In [1]:
import pandas as pd
import os
from clean_data_for_decision_tree import *

In [2]:
dir = '../../data/labeled_csv_files'
file = 'Anatel_labeled.csv'
file_path = os.path.join(dir, file)
df = pd.read_csv(file_path)

In [3]:
get_rid_of_problematic_columns(df)
rename_anatel_cols(df)


# Handle Missing Data

In [4]:
perc_null = (df.isnull().mean() * 100).round(2)


### Alternative 1 - Getting rid of all missing values

In [5]:
df_no_na = df.dropna()

In [6]:
print(f"Length of original dataframe: {len(df)}")
print(f"Lenght of non-nan dataframe: {len(df_no_na)}")

df = df_no_na.copy()
del df_no_na

Length of original dataframe: 57328
Lenght of non-nan dataframe: 55006


# Scaling/Normalizing

Scaling and normalizing are not strictly necessary for decision trees.
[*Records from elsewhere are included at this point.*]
(* ===== verification/DmaQueueClaims.v ===== *)
(** * DMA queues: results

    The refinement of the contract from initialisation on, what a flush
    guarantees, the invariant of the static data, and two ways in which the ring
    loses requests. *)

From S2P Require Import Prelude Bits CallbackList ScuDma ScuDmaProof DmaQueue DmaQueueSpec DmaQueueProof.

Section Init.
Context `{Machine} (B fuel : nat) (Hok : level_ends_ok) (Hidle : idle_within B) (Hfuel : (B ≤ fuel)%nat).

(** What the data of the module is before its initialisation: three pools of 32
    requests, and the static handle of [dma_queue_simple_enqueue]. *)
Record dq_static (d : dq_t) : Prop := {
  static_scu : scu_wf (dq_scu d);
  static_queues : length (dma_queues d) = 3%nat;
  static_pools : Forall (λ q, length (requests q) = 32%nat) (dma_queues d);
  static_handle : dnad (simple_handle d) = 0x101 ∧ dnmd (simple_handle d) = 0x10100;
}.

Lemma queue_init_spec q : length (requests q) = 32%nat → yields (_queue_init q) (λ q', ring q' [] ∧ length (requests q') = 32%nat).
Proof.
  intros Hl. unfold _queue_init. apply yields_bind. eapply yields_mono; [apply (for_up_inv (λ _ rs, length rs = 32%nat)); [done|]|].
  - intros j rs Hj Hrs. change (Z.of_nat (Z.to_nat DMA_QUEUE_REQUESTS_MAX_COUNT)) with 32 in Hj.
    destruct (arr_get_in_range rs j) as (r & -> & _); [lia|]. cbn [mbind outcome_bind].
    rewrite arr_set_in_range by lia. cbn [yields]. by rewrite length_insert.
  - intros rs Hrs. cbn [yields]. split; [|done]. split; simpl; [split; [done | split; done..] | done | lia | constructor |]. intros i r Hr. by rewrite lookup_nil in Hr.
Qed.

Lemma wp_level_end_set level h w s Q :
  scu_wf s → 0 ≤ level ≤ 2 → (∀ s', does [] s s' → Q tt s') → wp (scu_dma_level_end_set level h w) s Q.
Proof.
  intros [Hl Hc] Hlv HQ. unfold scu_dma_level_end_set. apply wp_bind, wp_gets, wp_bind.
  destruct (arr_get_in_range (_level_state s) level) as (l & Hg & _); [lia|]. eapply wp_lift; [exact Hg|]. cbv beta. apply wp_bind.
  eapply wp_lift; [apply arr_set_in_range; lia|]. cbv beta. apply wp_modify, HQ. split; [|by rewrite app_nil_r].
  split; simpl; [by rewrite length_insert|]. apply Forall_insert; [done|]. by destruct h.
Qed.

Lemma wp_queue_init d :
  dq_static d →
  wp (_internal_dma_queue_init fuel) d (λ _ d', simulates d [IoWrite (level_register 0 0x10) 0] no_requests d').
Proof.
  intros [Hwf Hlen Hpools Hh]. unfold _internal_dma_queue_init. apply wp_bind. eapply wp_wait_level0; [done | done | done | done |].
  intros d1 (Hd1 & _ & Hq1 & Hs1). apply wp_bind, wp_on_scu. apply wp_stop; [by destruct Hd1 | done |]. intros s2 He2%emits_does.
  apply wp_bind, wp_on_scu, wp_modify. cbn [dq_scu current_tag dma_queues simple_handle].
  apply wp_bind, wp_on_scu. apply wp_level_end_set; [by destruct He2 as [[] _]; split | done |]. intros s3 Hd3.
  cbn [dq_scu current_tag dma_queues simple_handle]. apply wp_bind, wp_modify. apply wp_bind, wp_gets. cbn [dma_queues set_current_tag].
  assert (yields (for_up (Z.to_nat DMA_QUEUE_TAG_COUNT) 0 (λ tag qs, q ← arr_get qs tag; q ← _queue_init q; arr_set qs tag q) (dma_queues d1))
    (λ qs, length qs = 3%nat ∧ Forall (λ q, ring q []) qs)) as Hqs.
  { eapply yields_mono; [apply (for_up_inv (λ t qs, length qs = 3%nat ∧ Forall (λ q, length (requests q) = 32%nat) qs ∧
      ∀ j q, 0 ≤ j < t → qs !! Z.to_nat j = Some q → ring q []))|].
    - rewrite Hq1. split_and!; [done | done | intros; lia].
    - intros t qs Ht (Hl & Hp & Hr). change (Z.of_nat (Z.to_nat DMA_QUEUE_TAG_COUNT)) with 3 in Ht.
      destruct (arr_get_in_range qs t) as (q & -> & Hq); [lia|]. cbn [mbind outcome_bind]. apply yields_bind.
      eapply yields_mono; [apply queue_init_spec, (Forall_lookup_1 _ _ _ _ Hp Hq)|]. intros q' [Hring Hlr].
      rewrite arr_set_in_range by lia. cbn [yields]. split_and!; [by rewrite length_insert | by apply Forall_insert |].
      intros j q0 Hj Hq0. destruct (decide (j = t)) as [-> | Hne].
      + rewrite list_lookup_insert_eq in Hq0 by lia. by injection Hq0 as <-.
      + rewrite list_lookup_insert_ne in Hq0 by lia. apply (Hr j); [lia | done].
    - intros qs (Hl & _ & Hr). split; [done|]. apply Forall_lookup. intros i q Hq. pose proof (lookup_lt_Some _ _ _ Hq).
      apply (Hr (Z.of_nat i)); [change (Z.of_nat (Z.to_nat DMA_QUEUE_TAG_COUNT)) with 3; lia | by rewrite Nat2Z.id]. }
  apply yields_Ok in Hqs as (qs & -> & Hl3 & Hrings). apply wp_bind. eapply wp_lift; [reflexivity|]. cbv beta. apply wp_modify. split.
  - split; cbn [dq_scu dma_queues current_tag simple_handle set_dma_queues set_current_tag no_requests flight pending];
      [by destruct Hd3 | | done | done | by rewrite Hs1].
    split; [done|]. intros tag q l Htag Hq Hl. assert (l = []) as ->.
    { assert (tag = 0 ∨ tag = 1 ∨ tag = 2) as [-> | [-> | ->]] by lia; simpl in Hl; by injection Hl. }
    split; [|done]. exact (Forall_lookup_1 _ _ _ _ Hrings Hq).
  - cbn [dq_scu set_dma_queues set_current_tag]. change DMA_QUEUE_SCU_DMA_LEVEL with 0 in He2. rewrite (proj1 (register_address 0 0 ltac:(lia))) in He2.
    destruct Hd1 as [_ Hv1], He2 as [_ Hv2], Hd3 as [Hw3 Hv3]. split; [done|].
    rewrite Hv3, app_nil_r. unfold visible in *. simpl io in *. by rewrite Hv2, Hv1, app_nil_r.
Qed.
End Init.

(** ** Refinement *)

(** C5: from its initialisation on, every sequence of operations on the DMA
    queues (enqueueing where there is room, flushing, waiting, clearing) returns,
    gives the results of the abstract queues, and does to the outside exactly
    what they prescribe: the handler calls with their statuses and the register
    writes of every transfer, in order.  No counter overflow shows. *)
Theorem dma_queue_refines (m : Machine) (B fuel : nat) (ops : list dq_op) (d : dq_t) :
  level_ends_ok → idle_within B → (B ≤ fuel)%nat → dq_static d → spec_run_ok ops no_requests →
  wp (_ ← _internal_dma_queue_init fuel; dq_run fuel ops) d (λ rs d',
    ∃ evs a, spec_run ops no_requests = (rs, evs, a) ∧
      visible (dq_scu d') = visible (dq_scu d) ++ [IoWrite (level_register 0 0x10) 0] ++ evs ∧ sim a d').
Proof.
  intros Hok Hidle Hfuel Hd Hops. apply wp_bind. eapply wp_mono; [by eapply wp_queue_init|]. intros _ d1 [Hs1 [_ Hv1]].
  eapply wp_mono; [by eapply wp_dq_run|]. intros rs d2. cbv beta. destruct (spec_run ops no_requests) as [[rs0 evs] a].
  intros [-> [Hs2 [_ Hv2]]]. exists evs, a. split_and!; [done | | done]. by rewrite Hv2, Hv1, <- app_assoc.
Qed.

Definition demo_request : dma_queue_request := Request (Handle 0 0 0 0 0) NullHandler (Transfer 0 0).
Definition demo_dq : @dq_t demo_machine :=
  @Dq demo_machine demo_scu 0 (replicate 3 (DmaQueue (replicate 32 demo_request) 0 0 0)) (Handle 0 0 0 0x101 0x10100).

Lemma demo_static : @dq_static demo_machine demo_dq.
Proof. split; [apply demo_scu_wf | done | by apply Forall_replicate | done]. Qed.

Definition demo_ops : list dq_op :=
  [DqEnqueue 0 (Handle 1 2 3 0 0) (UserHandler 100) 7; DqSimple 0 0x05E00000 0x06040000 64; DqEnqueue 1 (Handle 4 5 6 0 0) (UserHandler 101) 8;
   DqFlush 0; DqEnqueue 0 (Handle 7 8 9 0 0) NullHandler 0; DqFlush 1; DqTagClear 0; DqFlush 2; DqClear].

Lemma dma_queue_refines_witness :
  @wp dq_t (list Z) (_ ← @_internal_dma_queue_init demo_machine 3; @dq_run demo_machine 3 demo_ops) demo_dq (λ rs d',
    ∃ evs a, spec_run demo_ops no_requests = (rs, evs, a) ∧
      @visible demo_machine (dq_scu d') = @visible demo_machine (dq_scu demo_dq) ++ [IoWrite (level_register 0 0x10) 0] ++ evs ∧
      @sim demo_machine a d').
Proof.
  apply (dma_queue_refines demo_machine 3 3 demo_ops demo_dq);
    [apply demo_level_ends | apply demo_idle | lia | apply demo_static |].
  repeat (split; [split; [lia | vm_compute; lia] || (vm_compute; split; congruence) || exact I|]). exact I.
Defined.

(** ** Flushing *)

(** C15: a flush and a wait on a queue that has requests end, and in between
    every request pending at the flush has been transferred once, in order, and
    its handler called with the status COMPLETE after its transfer; the queue is
    then empty and no flush is under way.  The rounds of the loop in
    [dma_queue_flush_wait] are enough. *)
Theorem dma_queue_flush_completes (m : Machine) (B fuel : nat) (a : queues) (d : dq_t) (tag : Z) (r : req) (l : list req) :
  level_ends_ok → idle_within B → (B ≤ fuel)%nat → sim a d → flight a = None → 0 ≤ tag < 3 → queue_of a tag = r :: l →
  wp (st ← dma_queue_flush fuel tag; _ ← dma_queue_flush_wait fuel; mret st) d (λ st d',
    st = 0 ∧ current_tag d' = DMA_QUEUE_TAG_INVALID ∧ sim (set_queue tag [] a) d' ∧
    visible (dq_scu d') = visible (dq_scu d) ++ call_events r 2 ++
      flat_map (λ r, start_events r ++ call_events r 8) (r :: l)).
Proof.
  intros Hok Hidle Hfuel Hsim Hfl Htag Hq. apply wp_bind. eapply wp_mono; [by eapply wp_flush|]. intros st d1.
  cbn [spec_step]. unfold spec_wait at 1. rewrite Hfl, Hq. intros [-> [Hs1 [_ Hv1]]].
  apply wp_bind. eapply wp_mono; [by eapply wp_flush_wait|]. intros u d2 [Hs2 [_ Hv2]]. apply wp_ret.
  assert (Z.to_nat tag < length (pending a))%nat as Hin by (destruct (rings_length _ _ _ (sim_rings _ _ Hsim)) as [_ ->]; lia).
  unfold spec_wait in Hs2, Hv2. cbn [flight] in Hs2, Hv2.
  rewrite (queue_of_lookup _ tag l) in Hs2, Hv2 by (simpl; by apply list_lookup_insert_eq).
  rewrite take_ge in Hv2 by lia. rewrite drop_ge in Hs2 by lia. cbn [pending snd] in Hs2. rewrite list_insert_insert_eq in Hs2.
  split_and!; [done | by rewrite (sim_tag _ _ Hs2) | unfold set_queue; by rewrite Hfl |].
  rewrite Hv2, Hv1. cbn [fst flat_map app]. by rewrite <- !app_assoc.
Qed.

Definition state_of {S A} (c : M S A) (s : S) : S := match c s with Ok (_, s') => s' | Fault _ => s end.

Lemma wp_state_of {S A} (c : M S A) s (P : S → Prop) : wp c s (λ _ s', P s') → P (state_of c s).
Proof. unfold wp, state_of. by destruct (c s) as [[a s']|]. Qed.

Definition demo_reqs : list req := [Req (Handle 1 2 3 0 0) (UserHandler 100) 7; Req (Handle 4 5 6 0 0) _default_handler 8].

Definition demo_queued : @dq_t demo_machine :=
  state_of (_ ← @_internal_dma_queue_init demo_machine 3;
            @dq_run demo_machine 3 [DqEnqueue 1 (Handle 1 2 3 0 0) (UserHandler 100) 7; DqEnqueue 1 (Handle 4 5 6 0 0) NullHandler 8]) demo_dq.

Lemma demo_queued_sim : @sim demo_machine (Queues [[]; demo_reqs; []] None) demo_queued.
Proof.
  unfold demo_queued. apply (wp_state_of _ _ (λ d, sim _ d)). apply wp_bind. eapply wp_mono; [eapply wp_queue_init; [apply demo_level_ends | apply demo_idle | lia | apply demo_static]|].
  intros u d1 [Hs1 _]. eapply wp_mono.
  - eapply (wp_dq_run 3 3 demo_level_ends demo_idle ltac:(lia) _ no_requests); [exact Hs1|].
    split; [split; [lia | vm_compute; lia]|]. split; [split; [lia | vm_compute; lia] | exact I].
  - intros rs d2 [_ [Hs2 _]]. exact Hs2.
Qed.

Lemma dma_queue_flush_completes_witness :
  @wp dq_t Z (st ← @dma_queue_flush demo_machine 3 1; _ ← @dma_queue_flush_wait demo_machine 3; mret st) demo_queued (λ st d',
    st = 0 ∧ current_tag d' = DMA_QUEUE_TAG_INVALID ∧ @sim demo_machine (set_queue 1 [] (Queues [[]; demo_reqs; []] None)) d' ∧
    @visible demo_machine (dq_scu d') = @visible demo_machine (dq_scu demo_queued) ++ [IoCall 100 [2; 7]] ++
      flat_map (λ r, start_events r ++ call_events r 8) demo_reqs).
Proof.
  apply (dma_queue_flush_completes demo_machine 3 3 (Queues [[]; demo_reqs; []] None) demo_queued 1
    (Req (Handle 1 2 3 0 0) (UserHandler 100) 7) [Req (Handle 4 5 6 0 0) _default_handler 8]);
    [apply demo_level_ends | apply demo_idle | lia | apply demo_queued_sim | done | lia | done].
Defined.

(** ** Requests that are lost *)

(** The calls of handlers among the events. *)
Definition handler_calls (evs : list io_event) : list (Z * list Z) :=
  omap (λ e, match e with IoCall f args => Some (f, args) | _ => None end) evs.

Definition enqueue_n (n : nat) (first : Z) : list dq_op :=
  (λ i, DqEnqueue 0 (Handle 0 0 0 0 0) (UserHandler (first + Z.of_nat i)) 0) <$> seq 0 n.

Definition run_calls (ops : list dq_op) : outcome (list Z * list (Z * list Z)) :=
  match (_ ← @_internal_dma_queue_init demo_machine 3; @dq_run demo_machine 3 ops) demo_dq with
  | Ok (rs, d) => Ok (rs, handler_calls (io (dq_scu d)))
  | Fault e => Fault e
  end.

(** While a flush is under way on a tag, the 32nd request enqueued on it is
    accepted and overwrites the one that is being transferred: the handler of the
    new request is called with UNPROCESSED and COMPLETE instead, before its
    transfer was started, and that of the overwritten one is not called again. *)
Theorem dma_queue_overwrites_transfer :
  run_calls ([DqEnqueue 0 (Handle 0 0 0 0 0) (UserHandler 100) 0; DqFlush 0] ++ enqueue_n 32 200 ++ [DqWait]) =
    Ok (replicate 35 0, [(100, [2; 0]); (231, [9; 0])]).
Proof. vm_compute. reflexivity. Qed.

(** The counters are [int8_t], and the number of pending requests is their
    difference as an unsigned number: once [tail] has wrapped around and [head]
    has not, a full queue is not recognised.  On a new queue the 33rd request is
    refused; after 120 requests were flushed all 33 are accepted, the count is
    reported as 4294967073, and the flush transfers the last request twice and
    the first one not at all. *)
Theorem dma_queue_counters_wrap :
  let before := concat (replicate 4 (enqueue_n 30 100 ++ [DqFlush 0; DqWait])) in
  run_calls (enqueue_n 33 200) = Ok (replicate 32 0 ++ [-1], []) ∧
  (run_calls (before ++ enqueue_n 33 200 ++ [DqFlush 0; DqWait]) ≫= λ '(rs, calls), Ok (drop 128 rs, drop 124 calls)) =
    Ok (replicate 35 0, [(232, [2; 0]); (232, [8; 0])] ++ ((λ i, (201 + Z.of_nat i, [8; 0])) <$> seq 0 32)) ∧
  ((_ ← @_internal_dma_queue_init demo_machine 3; _ ← @dq_run demo_machine 3 (before ++ enqueue_n 33 200);
    @dma_queue_count_get demo_machine 0) demo_dq ≫= λ '(n, _), Ok n) = Ok 4294967073.
Proof. split_and!; vm_compute; reflexivity. Qed.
Here's why:

**Decision trees are insensitive to monotonic transformations:**

* Decision trees make splitting decisions based on the relative order of features, not their absolute values.
* Scaling (e.g., MinMaxScaler) only changes the range of values, not their order.
* Therefore, scaling doesn't affect how the tree splits the data.

**However, there are some situations where scaling or normalizing might be beneficial:**

* **Improves numerical stability:** Scaling features to a similar range can improve the numerical stability of the algorithm.
* **Enhances visualization and interpretation:** Scaled features are easier to compare and interpret, especially when dealing with mixed units.
* **Helps with comparing with other algorithms:** If you plan to combine decision trees with other algorithms that require scaled data, scaling beforehand can simplify the process.
* **May improve performance in some cases:** Although not guaranteed, scaling can sometimes lead to slightly better performance for decision trees.
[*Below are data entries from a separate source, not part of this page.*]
Lemma parse_byte_inv ch n N pw : in_u8 ch → run_inv n N pw → 0 ≤ n → separators n ch ≤ 15 → N + line_feed ch ≤ L →
  n ≤ 15 → sat F (vt_parse_byte callback ch pw) (run_inv (separators n ch) (N + line_feed ch)).
Proof.
  intros Hch Hi Hn Hs HL Hn15. destruct pw as [p w]. cbn [vt_parse_byte].
  pose proof (table_ok (vt_state p) ch Hch) as Ht. unfold entry_ok in Ht.
  destruct (STATE (vt_change (vt_state p) ch)) as [s'|] eqn:Es; [|done].
  destruct (ACTION (vt_change (vt_state p) ch)) as [a|] eqn:Ea; [|done].
  assert (separator (i8 ch) = separator ch) as E1 by (unfold separator; by rewrite i8_char by lia).
  assert (line_feed (i8 ch) = line_feed ch) as E2 by (unfold line_feed; by rewrite !i8_char by lia).
  eapply sat_mono; [eapply (state_change_inv p w _ s' a (i8 ch) n N); [done..| |by rewrite E2]|].
  - rewrite E1. destruct (Z.eq_dec ch 27) as [->|]; [cbn; lia|]. by rewrite <- separators_char.
  - rewrite E1, E2. intros [p' w'] [Hi' H0]. destruct (Z.eqb_spec ch 27) as [->|].
    + apply bool_decide_eq_true in Ht as [-> _]. destruct Hi' as (? & _ & ?). split; [done|].
      split; [|done]. rewrite (H0 eq_refl). cbn. lia.
    + by rewrite separators_char.
Qed.

(** The bytes of the text from [i] on. *)
Definition text_from (m : mem) (data i len : Z) : list Z := (λ i, load8 m (data + i)) <$> seqZ i (len - i).

Lemma text_from_next m data i len : i < len → text_from m data i len = load8 m (data + i) :: text_from m data (i + 1) len.
Proof. intros Hi. unfold text_from. rewrite seqZ_cons by lia. cbn. by replace (Z.pred (len - i)) with (len - (i + 1)) by lia. Qed.

Lemma vt_parse_inv m p w data len n N : run_inv n N (p, w) → 0 ≤ n ≤ 15 → 0 ≤ len < 2 ^ 31 →
  separators_ok n (text_from m data 0 len) = true → N + line_feeds (text_from m data 0 len) ≤ L →
  sat F (_vt_parse callback m p w data len) (λ pw,
    vt_wf pw.1 ∧ R (N + line_feeds (text_from m data 0 len)) pw.2).
Proof.
  intros Hi Hn Hlen Hs HL. unfold _vt_parse. rewrite (wraps_small 32) by lia.
  set (total := N + line_feeds (text_from m data 0 len)) in *.
  eapply sat_mono; [apply (sat_for_up F (λ i pw, ∃ n N, run_inv n N pw ∧ 0 ≤ n ≤ 15 ∧
    separators_ok n (text_from m data i len) = true ∧ N + line_feeds (text_from m data i len) = total))|].
  - exists n, N. done.
  - intros j pw Hj (n' & N' & Hi' & Hn' & Hs' & HL'). rewrite text_from_next in Hs', HL' by lia.
    cbn [separators_ok line_feeds] in Hs', HL'. apply andb_prop in Hs' as [H15 Hs']. apply Z.leb_le in H15.
    pose proof (line_feeds_nonneg (text_from m data (j + 1) len)).
    eapply sat_mono; [apply (parse_byte_inv _ n' N'); [apply load8_range | done | lia | lia | lia | lia]|].
    intros pw' Hpw'. exists (separators n' (load8 m (data + j))), (N' + line_feed (load8 m (data + j))).
    split; [done|]. split; [unfold separators in *; repeat case_match; lia|]. split; [done | lia].
  - intros pw (n' & N' & (Hp & _ & HR) & _ & _ & HL'). split; [done|].
    unfold text_from in HL'. rewrite seqZ_nil in HL' by lia. cbn in HL'. by replace N' with total in HR by lia.
Qed.

End Run.

(** ** The device

    What the console relies on: the functions of the device work on the cells
    of a screen of [C] columns and [L] lines, whatever happened before. *)
Class ConsDevice {D : Type} (o : cons_ops_t D) (C L : Z) (Inv : D → Prop) : Prop := {
  device_clear : ∃ f, op_clear o = Some f ∧ ∀ d, Inv d → yields (f d) Inv;
  device_area_clear : ∃ f, op_area_clear o = Some f ∧ ∀ c0 c1 r0 r1 d,
    0 ≤ c0 ≤ c1 → c1 ≤ C → 0 ≤ r0 ≤ r1 → r1 ≤ L → Inv d → yields (f c0 c1 r0 r1 d) Inv;
  device_line_clear : ∃ f, op_line_clear o = Some f ∧ ∀ r d, 0 ≤ r < L → Inv d → yields (f r d) Inv;
  device_line_partial_clear : ∀ f, op_line_partial_clear o = Some f → ∀ c0 c1 r d,
    0 ≤ c0 ≤ c1 → c1 ≤ C → 0 ≤ r < L → Inv d → yields (f c0 c1 r d) Inv;
  device_write : ∃ f, op_write o = Some f ∧ ∀ c r ch d,
    0 ≤ c < C → 0 ≤ r < L → in_u8 ch → Inv d → yields (f c r ch d) Inv;
}.

(** ** The cursor

    The rows and columns the cursor can have: a control sequence sets them to
    254 at most, and each of [N] line feeds moves it down by one; a cursor to the
    right of the screen is on a row it was set to. *)
Definition cursor_ok (C N col row : Z) : Prop :=
  0 ≤ N ∧ 0 ≤ col ≤ 254 ∧ 0 ≤ row ≤ 255 + N ∧ (C ≤ col → row ≤ 254 + N).

Definition cons_wf {D} (o : cons_ops_t D) (C L N : Z) (c : cons_t D) : Prop :=
  ops c = o ∧ cols c = C ∧ rows c = L ∧ cursor_ok C N (cursor_col c) (cursor_row c).

(** The largest number of line feeds that keeps the row in 16 bits. *)
Definition max_line_feeds : Z := 32512.

Section Callback.
Context {D : Type} (o : cons_ops_t D) (C L : Z) (Inv : D → Prop) `{!ConsDevice o C L Inv}.
Context (HC : CONS_COLS_MIN ≤ C ≤ CONS_COLS_MAX) (HL : CONS_ROWS_MIN ≤ L ≤ CONS_ROWS_MAX).
Implicit Types (c : cons_t D) (d : D).

(** The one fault of the console: a call through the pointer to
    [line_partial_clear] where it is null. *)
Definition missing_op (e : fault) : Prop := e = NullPointer ∧ op_line_partial_clear o = None.

Definition screen (N : Z) (w : cons_t D * D) : Prop := cons_wf o C L N w.1 ∧ Inv w.2.

Lemma screen_mono N N' w : screen N w → N ≤ N' → screen N' w.
Proof. intros [(? & ? & ? & Hc) ?] ?. split; [|done]. unfold cons_wf, cursor_ok in *. split_and!; try done; lia. Qed.

Lemma i16_u16 x y : i16 (x + u16 y) = i16 (x + y).
Proof.
  unfold wraps, wrapu. rewrite <- !Z.add_assoc, (Z.add_comm (y mod _)), !Z.add_assoc.
  rewrite Zplus_mod_idemp_r. f_equal. f_equal. lia.
Qed.

Lemma column_exceeded N c x : cons_wf o C L N c → -512 ≤ x ≤ 512 →
  _cursor_column_exceeded c x = negb ((0 <=? cursor_col c + x) && (cursor_col c + x <? C)).
Proof.
  intros (_ & <- & _ & Hc) Hx. unfold _cursor_column_exceeded, cursor_ok in *. rewrite wraps_small by lia.
  repeat case_cmp; (done || lia).
Qed.

Lemma row_exceeded N c y : cons_wf o C L N c → - 2 ^ 15 ≤ cursor_row c + y < 2 ^ 15 →
  _cursor_row_exceeded c y = negb ((0 <=? cursor_row c + y) && (cursor_row c + y <? L)).
Proof.
  intros (_ & _ & <- & Hc) Hy. unfold _cursor_row_exceeded, cursor_ok in *. rewrite i16_u16, wraps_small by lia.
  repeat case_cmp; (done || lia).
Qed.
**Normalization, however, requires caution:**

* Normalization (e.g., StandardScaler) changes the distribution of features, which can affect the splitting decisions.
* This may lead to suboptimal tree structures and potentially worse performance.

**In summary:**

* Scaling is generally not necessary for decision trees but can be beneficial in some situations.
* Normalization should be used cautiously and with awareness of its potential impact.
* It's recommended to experiment and compare performance with and without scaling/normalization in your specific case.


# Encoding Categorical Variables

If the dataset includes categorical variables, you'll need to encode them because decision trees typically work with numeric data.

In [7]:
for col in df.columns:
    print(f"Column '{col}': {df[col].dtype}")

Column 'Station': float64
Column 'MinTxFreq': float64
Column 'MaxTxFreq': float64
Column 'MinRxFreq': float64
Column 'MaxRxFreq': float64
Column 'SiteType': object
Column 'AntennaCode': int64
Column 'AntennaGain': float64
Column 'FrontBackAntennaRation': float64
Column 'AnguloMeiaPotenciaAntena_max': float64
Column 'ElevationAngle': float64
Column 'Polarization': object
Column 'AntennaHeight': float64
Column 'TransmitterPower': float64
Column 'NecessaryBandwidth': float64
Column 'BasicFeatures': object
Column 'LTE': bool
Column 'WCDMA': bool
Column 'GSM': bool
Column 'NR_NSA': bool
Column 'NR_SA-NSA': bool
Column 'DMR': bool
Column 'Digital': bool
Column 'DaysSinceLicensing': float64
Column 'DaysSinceFirstLicensing': float64
Column 'DaysUntilExpiration': int64


- [x] SiglaUf_max
- [x] CodMunicipio_max
- [x] CodTipoClasseEstacao_max
- [x] ClassInfraFisica_agg_non_none
- [x] Polarizacao_max
- [x] CodDebitoTFI_max
- [x] CaracteristicasBasicas_agg_non_none
- [x] LTE_max
- [x] WCDMA_max
- [x] GSM_max
- [x] NR_NSA_max
- [x] NR_SA-NSA_max
- [x] DMR_max
- [x] Digital_max

In [8]:
df = pd.get_dummies(df, columns=['Polarization'], prefix='Polarization')
df = pd.get_dummies(df, columns=['BasicFeatures'], prefix='BasicFeatures')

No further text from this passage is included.